The document states "compared to three experienced orthodontic specialists." This implies that the AI's performance was compared against the consensus or individual assessments of these three specialists. It doesn't detail a specific adjudication method like 2+1 or 3+1 (where differences are resolved by an additional reader). It simply states the AI's results were compared to the specialists' results. Given the wording, it's most likely that the ground truth was established by comparing the AI's output against the collective or individual manual markings of all three. If a strict consensus was used, it's not explicitly described.

5. If a Multi-Reader Multi-Case (MRMC) Comparative Effectiveness Study was Done, If so, what was the effect size of how much human readers improve with AI vs without AI assistance

No, an MRMC comparative effectiveness study involving human readers with vs. without AI assistance was not conducted or reported. The study focused solely on the standalone performance of the AI algorithm against human-established ground truth.

6. If a Standalone (i.e. algorithm only, without human-in-the-loop performance) was Done

Yes, a standalone performance study was done. The document explicitly states: "The device's stand-alone performance was established against the ground truth..."

7. The Type of Ground Truth Used

The ground truth used was expert consensus / manual annotation. Specifically, it was established by "manually generated landmarks by orthodontic specialists." The AI's performance was then compared to these manually detected landmarks.

8. The Sample Size for the Training Set

The sample size for the training set is not mentioned in the provided document. The performance data section only discusses the verification study (testing).

9. How the Ground Truth for the Training Set Was Established

Information on how the ground truth for the training set was established is not provided in this document. The document only details the ground truth methodology for the test set.

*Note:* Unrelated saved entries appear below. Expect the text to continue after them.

(** ** What the reducer does to [currentUser], [error] and [registerSuccess] *)

(** Go through the [switch] on an action type [t]. *)
Ltac reducer_cases t :=
  repeat match goal with
  | |- context [decide (Some t = Some ?c)] =>
      destruct (decide (Some t = Some c)) as [[= ->]|?]
  | |- context [decide (t = ?c)] => destruct (decide (t = c)) as [->|?]
  | |- context [decide (?c = ?c')] => destruct (decide (c = c')) as [?|?]
  | |- context [decide (?P ∨ ?Q)] => destruct (decide (P ∨ Q)) as [[?|?]|?]
  end; simplify_eq; try done; try tauto.

Section reducer_fields.
Implicit Types (s u e c : val) (a : gmap string val).

Lemma currentUser_authReducer s a :
  currentUser (authReducer s a) =
    if decide (action_type a = Some LOG_IN_SUCCESS) then action_payload a
    else if decide (action_type a = Some LOG_OUT) then VNull
    else currentUser (or_initial s).
Proof.
  unfold authReducer, currentUser.
  destruct (action_type a) as [t|]; [|done].
  reducer_cases t.
  all: rewrite ?field_obj_insert_ne by done; by rewrite ?field_obj_insert.
Qed.

Lemma error_authReducer s a :
  error (authReducer s a) =
    if decide (action_type a = Some LOG_IN_SUCCESS) then VNull
    else if decide (action_type a = Some LOG_IN_FAILURE
                    ∨ action_type a = Some REGISTER_FAILURE) then action_payload a
    else if decide (action_type a = Some LOG_OUT) then VNull
    else error (or_initial s).
Proof.
  unfold authReducer, error.
  destruct (action_type a) as [t|]; reducer_cases t.
  all: rewrite ?field_obj_insert_ne by done; by rewrite ?field_obj_insert.
Qed.

Lemma registerSuccess_flag_authReducer s a :
  registerSuccess_flag (authReducer s a) =
    if decide (action_type a = Some LOG_OUT) then VUndefined
    else if decide (action_type a = Some REGISTER_SUCCESS) then VBool true
    else registerSuccess_flag (or_initial s).
Proof.
  unfold authReducer, registerSuccess_flag.
  destruct (action_type a) as [t|]; [|done].
  reducer_cases t.
  all: rewrite ?field_obj_insert_ne by done; by rewrite ?field_obj_insert.
Qed.
End reducer_fields.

§ 892.2050 Medical image management and processing system.

(a)
Identification. A medical image management and processing system is a device that provides one or more capabilities relating to the review and digital processing of medical images for the purposes of interpretation by a trained practitioner of disease detection, diagnosis, or patient management. The software components may provide advanced or complex image processing functions for image manipulation, enhancement, or quantification that are intended for use in the interpretation and analysis of medical images. Advanced image manipulation functions may include image segmentation, multimodality image registration, or 3D visualization. Complex quantitative functions may include semi-automated measurements or time-series measurements.(b)
Classification. Class II (special controls; voluntary standards—Digital Imaging and Communications in Medicine (DICOM) Std., Joint Photographic Experts Group (JPEG) Std., Society of Motion Picture and Television Engineers (SMPTE) Test Pattern).